Alla Pugatschowa positioniert sich gegen den Krieg – Reaktionen
Written on 19.09.2022
Mit nur einem Post auf Instagram löste sie ein kleines Erdbeben aus: Alla Pugatschowa, die Grande Dame der sowjetisch-russischen Popmusik, verurteilt darin erstmals öffentlich den Angriffskrieg Russlands gegen die Ukraine und bittet das Justizministerium, sie in die Liste der sogenannten „ausländischen Agenten“ aufzunehmen – aus Solidarität mit ihrem Ehemann, dem berühmten Comedian Maxim Galkin, der seit Freitag in dem Register geführt wird. Galkin hatte sich schon früher gegen den Krieg geäußert und daraufhin seine Sendung im staatlichen Ersten Kanal verloren. Nun beschuldigt ihn das Justizministerium, angeblich von der Ukraine finanziert zu werden.
„Er ist ein ehrlicher, ordentlicher und aufrichtiger Mensch, ein wahrer und unbestechlicher Patriot Russlands, der seiner Heimat ein Aufblühen und ein friedliches Leben wünscht, Meinungsfreiheit und ein Ende des Sterbens unserer Jungs für illusorische Ziele, die unser Land zu einem Geächteten machen und das Leben der Bürger erschweren“, schreibt Pugatschowa über ihren Mann. Der Post wurde hunderttausendfach gelikt und geteilt.

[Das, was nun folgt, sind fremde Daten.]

(** [_do_read] for a read-modify-write: it must not fail, and is filled with zeros. *)
Definition read_filled (off len : Z) (s : io) : option (bytes * io) :=
  '(r, bl, c) ← do_read (B s) (em s) off len (cache s);
  _ ← cxxlab_assert (0 <=? r);
  Some (bl ++ (if zlen bl <? len then zeros (len -64 zlen bl) else []), set_cache c s).

(** ** Space that is not used any more *)

Fixpoint wctx_finish (l : list OldExtent) (s : io) : option io :=
  match l with
  | [] => Some (set_em (em s) [] s)
  | o :: t =>
      x ← B s !! blob (e o);
      '(_, rel, x) ← Blob.put_ref (blob_offset (e o)) (Lextent.length (e o)) x;
      let r := foldl (fun r p => IntervalSet.insert r (offset p) (Allocator.length p)) (txc_released s) rel in
      wctx_finish t (set_space (txc_allocated s) r (set_B (<[blob (e o) := x]> (B s)) s))
  end.

Fixpoint discard_old (l : list OldExtent) (c : BufferCache.world) : option BufferCache.world :=
  match l with [] => Some c | o :: t => c ← BufferCache.discard (blob (e o)) (blob_offset (e o)) (Lextent.length (e o)) c; discard_old t c end.

Definition do_zero (off len : Z) (s : io) : option io :=
  s ← punch off len (new_wctx 0 0 s);
  c ← discard_old (old_extents s) (cache s);
  s ← wctx_finish (old_extents s) (set_cache c s);
  let e := off +64 len in
  Some (if osize s <? e then set_osize e s else s).

(** ** Small writes *)

Definition choose_write_options (s : io) : io :=
  let t := max_blob_size cfg in
  new_wctx (IntArith.ctz 64 block_size) (if (t =? 0) || (t <? min_alloc_size) then min_alloc_size else t) s.

(** What an attempt to use an extent comes to. *)
Inductive attempt := Written (s : io) | Next (s : io).

(** Reusing the blob of the extent [x], with its conflicts: the space is taken later. *)
Definition reuse_small (offset len : Z) (bl : bytes) (x : Extent) (max_bsize : Z) (s : io) : option attempt :=
  let b_off := offset -64 blob_start x in
  y ← B s !! blob x;
  '(ok, alloc_len32, y) ← Blob.can_reuse_blob (u32 min_alloc_size) (u32 max_bsize) (u32 b_off) (u32 min_alloc_size) y;
  let s := set_B (<[blob x := y]> (B s)) s in
  if (ok : bool) && negb (has_conflict (blob x) b_off alloc_len32 s) then
    s ← punch offset len s;
    let '(padded, b_off0) := pad_zeros bl b_off block_size in
    _ ← alive offset len x;
    Some (Written (add_write (mk_item offset (blob x) alloc_len32 b_off0 padded b_off len false false) s))
  else Some (Next s).

(** Into a part of the blob that was never written. *)
Definition write_unused (offset len head_pad : Z) (x : Extent) (b_off b_len : Z) (padded : bytes) (s : io) : option io :=
  s ← buffer_cache_write (blob x) b_off padded (cache_flags s) s;
  blob' ← get_blob (blob x) s;
  s ← (if zlen padded <? prefer_deferred_size cfg then Some (add_deferred (extents_of (Blob.map b_off b_len blob')) padded s)
       else aio_parts (Blob.map b_off b_len blob') padded 0 s);
  s ← with_blob (blob x) (Blob.calc_csum b_off padded block_size) s;
  '(le, s) ← put_lextent (u32 offset) (u32 (b_off +64 head_pad)) (u32 len) (blob x) min_alloc_size s;
  _ ← alive (u32 offset) (u32 len) x;
  with_blob (blob x) (Blob.mark_used (blob_offset le) (Lextent.length le)) s.

(** Over chunks whose other bytes are read first. *)
Definition write_rmw (offset len head_pad tail_pad head_read tail_read : Z) (x : Extent) (b_off b_len : Z) (bl : bytes) (s : io) : option io :=
  let padded := apply_padding head_pad tail_pad bl in
  '(padded, s) ← (if head_read =? 0 then Some (padded, s) else '(h, s) ← read_filled (offset -64 head_pad -64 head_read) head_read s; Some (h ++ padded, s));
  '(padded, s) ← (if tail_read =? 0 then Some (padded, s) else '(t, s) ← read_filled (offset +64 len +64 tail_pad) tail_read s; Some (padded ++ t, s));
  s ← buffer_cache_write (blob x) b_off padded (cache_flags s) s;
  s ← with_blob (blob x) (Blob.calc_csum b_off padded block_size) s;
  blob' ← get_blob (blob x) s;
  let s := add_deferred (extents_of (Blob.map b_off b_len blob')) padded s in
  '(le, s) ← put_lextent (u32 offset) (u32 (offset -64 blob_start x)) (u32 len) (blob x) min_alloc_size s;
  _ ← alive (u32 offset) (u32 len) x;
  with_blob (blob x) (Blob.mark_used (blob_offset le) (Lextent.length le)) s.

(** The extent [x] at or after the write. *)
Definition try_small (offset len : Z) (bl : bytes) (max_bsize min_off : Z) (x : Extent) (s : io) : option attempt :=
  let bstart := blob_start x in
  if (offset <? bstart) || (bstart <? min_off) then Some (Next s)
  else
    blob' ← get_blob (blob x) s;
    let chunk := Blob.get_chunk_size block_size blob' in
    let end_offs := offset +64 len in
    let head_pad := IntArith.p2phase 64 offset chunk in
    let tail_pad := IntArith.p2nphase 64 end_offs chunk in
    let head_pad := if negb (head_pad =? 0) && has_any_lextents (offset -64 head_pad) head_pad (em s) then 0 else head_pad in
    let tail_pad := if negb (tail_pad =? 0) && has_any_lextents end_offs tail_pad (em s) then 0 else tail_pad in
    let b_off := offset -64 head_pad -64 bstart in
    let b_len := len +64 head_pad +64 tail_pad in
    unused ← (if (b_off mod chunk =? 0) && (b_len mod chunk =? 0) && (b_off +64 b_len <=? Blob.get_ondisk_length blob') then Blob.is_unused b_off b_len blob' else Some false);
    if (unused : bool) && Blob.is_allocated b_off b_len blob' then
      s ← write_unused offset len head_pad x b_off b_len (apply_padding head_pad tail_pad bl) s; Some (Written s)
    else
      let head_read := IntArith.p2phase 64 b_off chunk in
      let tail_read := IntArith.p2nphase 64 (b_off +64 b_len) chunk in
      let b_off' := b_off -64 head_read in
      let b_len' := b_len +64 (head_read +64 tail_read) in
      if negb ((head_read =? 0) && (tail_read =? 0)) && (b_off +64 b_len +64 tail_read <=? Blob.get_ondisk_length blob') && (head_read +64 tail_read <? min_alloc_size)
         && (b_off' mod chunk =? 0) && (b_len' mod chunk =? 0) && Blob.is_allocated b_off' b_len' blob' then
        s ← write_rmw offset len head_pad tail_pad head_read tail_read x b_off' b_len' bl s; Some (Written s)
      else reuse_small offset len bl x max_bsize s.

(** The extent [x] before the write. *)
Definition try_prev (offset len : Z) (bl : bytes) (max_bsize min_off : Z) (x : Extent) (s : io) : option attempt :=
  if (blob_start x <=? offset) && (min_off <=? blob_start x) then reuse_small offset len bl x max_bsize s else Some (Next s).

(** The search in both directions: [None] for an iterator at [end()]. *)
Fixpoint small_loop (n : nat) (offset len : Z) (bl : bytes) (max_bsize min_off : Z) (ep : nat) (prev_ep : option nat) (s : io) : option attempt :=
  match n with
  | O => None
  | S n =>
      let m := em s in
      a ← match m !! ep with
          | Some x => if logical_offset x <? offset +64 max_bsize then a ← try_small offset len bl max_bsize min_off x s; Some (a, S ep, true) else Some (Next s, ep, false)
          | None => Some (Next s, ep, false)
          end;
      let '(a, ep, any_change) := a in
      match a with
      | Written s => Some (Written s)
      | Next s =>
          p ← match prev_ep with
              | Some i =>
                  x ← m !! i;
                  if min_off <=? logical_offset x then a ← try_prev offset len bl max_bsize min_off x s; Some (a, match i with O => None | S i => Some i end, any_change || negb (i =? 0)%nat)
                  else Some (Next s, prev_ep, any_change)
              | None => Some (Next s, prev_ep, any_change)
              end;
          let '(a, prev_ep, any_change) := p in
          match a with
          | Written s => Some (Written s)
          | Next s => if any_change : bool then small_loop n offset len bl max_bsize min_off ep prev_ep s else Some (Next s)
          end
      end
  end.

Definition do_write_small (offset len : Z) (bl : bytes) (s : io) : option io :=
  let max_bsize := Z.max (target_blob_size s) min_alloc_size in
  let min_off := if max_bsize <=? offset then offset -64 max_bsize else 0 in
  if is_zero bl then punch offset len s
  else
    let start := or_begin (seek_lextent offset (em s)) (em s) in
    a ← small_loop (S (S (2 * List.length (em s)))) offset len bl max_bsize min_off start (match start with O => None | S i => Some i end) s;
    match a with
    | Written s => Some s
    | Next s =>
        let b_off := offset mod min_alloc_size in
        s ← punch offset len s;
        let '(padded, b_off0) := pad_zeros bl b_off block_size in
        let '(b, s) := new_blob_ref s in
        Some (add_write (mk_item offset b min_alloc_size b_off0 padded b_off len (negb (min_alloc_size =? block_size)) true) s)
    end.

(** ** Big writes *)

Record BigDeferredWriteContext := mk_defer { d_off : Z; d_b_off : Z; d_used : Z; d_head_read : Z; d_tail_read : Z; d_blob_ref : option BlobRef; d_blob_start : Z; d_res_extents : list pextent_t }.
Definition defer_new : BigDeferredWriteContext := mk_defer 0 0 0 0 0 None 0 [].
Definition blob_aligned_len (d : BigDeferredWriteContext) : Z := d_used d +64 d_head_read d +64 d_tail_read d.

Definition can_defer (x : Extent) (offset l : Z) (s : io) : option (bool * BigDeferredWriteContext) :=
  blob' ← get_blob (blob x) s;
  if negb (blob_start x <=? offset) then Some (false, defer_new)
  else
    let b_off := u32 (offset -64 blob_start x) in
    let chunk := Blob.get_chunk_size block_size blob' in
    let ondisk := Blob.get_ondisk_length blob' in
    if ondisk <=? b_off then Some (false, mk_defer offset b_off 0 0 0 None 0 [])
    else
      let used := u32 (Z.min l (ondisk -64 b_off)) in
      let head_read := IntArith.p2phase 64 b_off chunk in
      let tail_read := IntArith.p2nphase 64 (b_off +32 used) chunk in
      let b_off := u32 (b_off -64 head_read) in
      let d := mk_defer offset b_off used head_read tail_read None 0 [] in
      _ ← cxxlab_assert (b_off mod chunk =? 0);
      _ ← cxxlab_assert (blob_aligned_len d mod chunk =? 0);
      if (blob_aligned_len d <? prefer_deferred_size cfg) && (blob_aligned_len d <=? ondisk) && Blob.is_allocated b_off (blob_aligned_len d) blob'
      then Some (true, mk_defer offset b_off used head_read tail_read (Some (blob x)) (blob_start x) [])
      else Some (false, d).

(** The parts of the extents that are written; [false] if one is written as a whole. *)
Fixpoint defer_extents (write_start write_end blob_off : Z) (l : list pextent_t) (acc : list pextent_t) : bool * list pextent_t :=
  match l with
  | [] => (true, acc)
  | x :: t =>
      let ext_end := blob_off +64 Allocator.length x in
      if (write_start <? ext_end) && (blob_off <? write_end) then
        let s := Z.max write_start blob_off in
        let e := Z.min write_end ext_end in
        let phys_s := offset x +64 (s -64 blob_off) in
        let phys_len := e -64 s in
        if (offset x <? phys_s) || (phys_s +64 phys_len <? offset x +64 Allocator.length x) then defer_extents write_start write_end ext_end t (acc ++ [pextent phys_s phys_len])
        else (false, acc)
      else defer_extents write_start write_end ext_end t acc
  end.
Definition apply_defer (d : BigDeferredWriteContext) (s : io) : option (bool * BigDeferredWriteContext) :=
  b ← d_blob_ref d;
  blob' ← get_blob b s;
  let '(ok, l) := defer_extents (d_b_off d) (d_b_off d +64 blob_aligned_len d) 0 (Blob.extents blob') (d_res_extents d) in
  Some (ok, mk_defer (d_off d) (d_b_off d) (d_used d) (d_head_read d) (d_tail_read d) (d_blob_ref d) (d_blob_start d) l).
(** What the runtime and [ton-core] do on numbers that are not integers:
    the floating-point sum, and the address derivation, which takes the
    workchain as a [number]. *)
Class Runtime : Type := {
  float_add : number -> number -> number;
  contractAddress : number -> Init -> Address
}.

(** [x + y]: NaN if an operand is NaN, the integer sum where it is exact
    (both operands and the sum are safe integers), the floating-point sum
    of the runtime otherwise. *)
Definition add `{Runtime} (x y : number) : number :=
  match x, y with
  | NaN, _ => NaN
  | _, NaN => NaN
  | Int a, Int b =>
      if safe a && safe b && safe (a + b) then Int (a + b) else float_add x y
  | _, _ => float_add x y
  end.

(** Modelled from the spec: [writeUint(value, bits)] on a [number]; it
    fails with RangeError if [value] does not fit in [bits] bits.  The spec
    says nothing of a value that is not an integer; it has no encoding on
    [bits] bits, and [ton-core] converts with [BigInt(value)], which
    throws a RangeError on it. *)
Definition storeUint (value : number) (n : nat) (b : Builder) : Result Builder :=
  match value with
  | Int z => TonCore.storeUint z n b
  | _ => throw (RangeError "value does not fit in the requested bits")
  end.

Record WalletContractV4 : Type := mkWallet {
  workchain : number;
  publicKey : list byte;
  address : Address;
  walletId : number;
  init : Init
}.

Record CreateArgs : Type := mkCreateArgs {
  ca_workchain : number;
  ca_publicKey : option (list byte);
  ca_walletId : option number
}.

Section Construction.

Context {lib : TonCoreLib} {rt : Runtime}.

Definition buildData (walletId : number) (publicKey : list byte) : Result Cell :=
  try_catch "Failed to build data cell: "
    (b <- TonCore.storeUint 0 32 beginCell ;;
     b <- storeUint walletId 32 b ;;
     b <- storeBuffer publicKey b ;;
     b <- storeBit false b ;;
     endCell b)%result.

Definition constructor (workchain : number) (publicKey : option (list byte))
    (walletId : option number) : Result WalletContractV4 :=
  if ltb workchain (Int (-1)) || gtb workchain (Int 0)
  then throw (Error "Invalid workchain ID: must be -1 or 0")
  else
    match publicKey with
    | None => throw (Error "Invalid public key: must be 32 bytes")
    | Some publicKey =>
        if negb (List.length publicKey =? 32)%nat
        then throw (Error "Invalid public key: must be 32 bytes")
        else
          let walletId :=
            match walletId with
            | Some id => id
            | None => add (Int 698983191) workchain
            end in
          (code <- buildCode ;;
           data <- buildData walletId publicKey ;;
           ok (mkWallet workchain publicKey
                 (contractAddress workchain (mkInit code data))
                 walletId (mkInit code data)))%result
    end.
#[global] Instance answered_dec env c : Decision (answered env c).
Proof. unfold answered. apply _. Defined.

(** As [env_ok], the icon theme raising for a name at every resolution but
    the first. *)
Definition env_first_resolution : Env := {|
  env_path_exists := fun _ => true;
  env_desktop_icon := fun _ => Ok (Some (lit "app"));
  env_lookup_icon := fun icon resolution =>
    match icon with
    | Some _ => if bool_decide (resolution = 16%N) then Ok (Some 7%N)
                else Raise ExternalError
    | None => Ok (Some 7%N)
    end;
  env_native_image := fun icon => Ok icon;
  env_device_ok := fun _ _ => true;
  env_mkstemp_ok := true;
  env_write := fun data => Some (length data);
  env_remote_ok := fun _ => true;
  env_cancelled := fun _ => false;
  env_script_id := fun filename => 40 + filename
|}.

(** A call of [load] or [run]. *)
Definition is_load_or_run (c : call) : Prop :=
  match c with
  | Mkstemp _ | OsWrite _ _ | LoadScript _ | OsClose _ | Introspect _ | Run _ =>
      True
  | _ => False
  end.

(** A call of the device. *)
Definition is_device_call (c : call) : Prop :=
  match c with
  | SetKeyImage _ _ => True
  | _ => False
  end.

(** * Lemmas *)

(** ** The monad *)

Lemma bind_ok {A B} (c : M A) (f : A -> M B) env st a st' :
  c env st = (Ok a, st') -> (c ≫= f) env st = f a env st'.
Proof. intros H. unfold mbind, M_bind. by rewrite H. Qed.

Lemma bind_raise {A B} (c : M A) (f : A -> M B) env st e st' :
  c env st = (Raise e, st') -> (c ≫= f) env st = (Raise e, st').
Proof. intros H. unfold mbind, M_bind. by rewrite H. Qed.

Lemma bind_ret {A B} (a : A) (f : A -> M B) env st :
  (mret a ≫= f) env st = f a env st.
Proof. done. Qed.

(** ** Slot lists *)

Lemma first_empty_bounds l key k :
  first_empty l key = Some k -> key <= k < key + length l.
Proof.
  revert key. induction l as [|[w|] l IH]; intros key H; simpl in *.
  - done.
  - apply IH in H. lia.
  - injection H as <-. lia.
Qed.

Lemma first_empty_lookup l key k :
  first_empty l key = Some k -> l !! (k - key) = Some None.
Proof.
  revert key. induction l as [|[w|] l IH]; intros key H; simpl in *.
  - done.
  - pose proof (first_empty_bounds _ _ _ H) as Hb.
    apply IH in H. replace (k - key) with (S (k - S key)) by lia. done.
  - injection H as <-. by rewrite Nat.sub_diag.
Qed.

Lemma first_empty_before l key k i :
  first_empty l key = Some k -> i < k - key -> exists w, l !! i = Some (Some w).
Proof.
  revert key i. induction l as [|[w|] l IH]; intros key i H Hi; simpl in *.
  - done.
  - destruct i as [|i]; [by eexists|]. simpl.
    apply (IH (S key)); [done|lia].
  - injection H as <-. lia.
Qed.
Lemma in_new_events (w w' : World) (new : list Event) (e : Event) :
  trace w' = new ++ EvMarshal :: trace w ->
  In e (trace w') -> is_send e = true -> In e new \/ In e (trace w).
Proof.
  intros Htrace Hin Hsend. rewrite Htrace in Hin.
  apply in_app_or in Hin. destruct Hin as [Hin|[Heq|Hin]]; auto.
  subst e. discriminate.
Qed.

(** X1. With [encoding/json] as the encoder, every request
    [QueryPermissionsMultiResources] sends (there is at least one) carries
    the document whose "input" object holds "resources", "action" and "ids"
    in that order, each one only when its value is not empty. For an empty
    resource list the "resources" key is absent: the body is the one a
    request without that field would have. *)
Theorem filter_body_omits_empty_fields (quote : string -> string) (E : Env)
    (c : HTTPClient) (resources : list string) (action : Action)
    (o : PermissionOptions) (w : World) :
  json_Marshal_filter E = go_Marshal_filter quote ->
  bypasses c o = false ->
  exists out w' new,
    QueryPermissionsMultiResources E c resources action (Some o) w = Returns out w'
    /\ trace w' = new ++ EvMarshal :: trace w
    /\ 1 <= List.length (filter is_send new)
    /\ (forall t rq, In (EvSend t rq) new ->
          rq_body rq = render quote (filter_document resources action (MemberIds o)))
    /\ (resources = [] ->
        filter_document resources action (MemberIds o)
        = JObject [("input", JObject (omitempty_string "action" action
                                      ++ omitempty_strings "ids" (MemberIds o)))])
    /\ (resources <> [] -> action <> ""%string -> MemberIds o <> [] ->
        filter_document resources action (MemberIds o)
        = JObject [("input", JObject [("resources", JArray (map JString resources));
                                      ("action", JString action);
                                      ("ids", JArray (map JString (MemberIds o)))])]).
Proof.
  intros Hcodec Hb.
  assert (Hm : json_Marshal_filter E (filterRequest resources action o)
               = inr (render quote (filter_document resources action (MemberIds o))))
    by (rewrite Hcodec; reflexivity).
  destruct (QueryPermissionsMultiResources_network_run _ c _ _ _ w _ Hb Hm)
    as (v & err & w' & new & Hrun & Htrace & _ & _ & Hall & _ & Hcount & _).
  exists (v, err), w', new. split; [exact Hrun|]. split; [exact Htrace|].
  split; [lia|]. split; [|split].
  - intros t rq Hin. rewrite Forall_forall in Hall.
    destruct (Hall _ Hin) as [Hrq _]. subst rq. reflexivity.
  - intros Hres. subst resources. reflexivity.
  - intros Hr Ha Hids. unfold filter_document, omitempty_string, omitempty_strings.
    destruct resources; [contradiction|].
    destruct (String.eqb_spec action ""); [contradiction|].
    destruct (MemberIds o); [contradiction|]. reflexivity.
Qed.

Lemma filter_body_omits_empty_fields_witness :
  json_Marshal_filter (sample_env (answers body_result_a_c)) = go_Marshal_filter plain_quote
  /\ bypasses open_client member_options = false
  /\ sent_bodies (QueryPermissionsMultiResources (sample_env (answers body_result_a_c))
                    open_client [] ActionRead (Some member_options) w0)
     = [render plain_quote
          (JObject [("input", JObject [("action", JString "read");
                                       ("ids", JArray [JString "u1"])])])]
  /\ exists out w' new,
       QueryPermissionsMultiResources (sample_env (answers body_result_a_c)) open_client
         [] ActionRead (Some member_options) w0 = Returns out w'
       /\ trace w' = new ++ [EvMarshal]
       /\ 1 <= List.length (filter is_send new).
Proof.
  split; [reflexivity|]. split; [reflexivity|]. split; [reflexivity|].
  destruct (filter_body_omits_empty_fields plain_quote
              (sample_env (answers body_result_a_c)) open_client [] ActionRead
              member_options w0 eq_refl eq_refl)
    as (out & w' & new & Hrun & Htrace & Hcount & _).
  exists out, w', new. auto.
Defined.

In russischen Staatsmedien wurde meist nur der vordere Teil zitiert – und die Distanzierung vom Krieg ignoriert. In den Sozialen Medien und unter den Kommentatoren unabhängiger Medien erhielt Pugatschowa dagegen viel Beifall mit ihrer öffentlichen Positionierung. dekoder zeigt ausgewählte Reaktionen.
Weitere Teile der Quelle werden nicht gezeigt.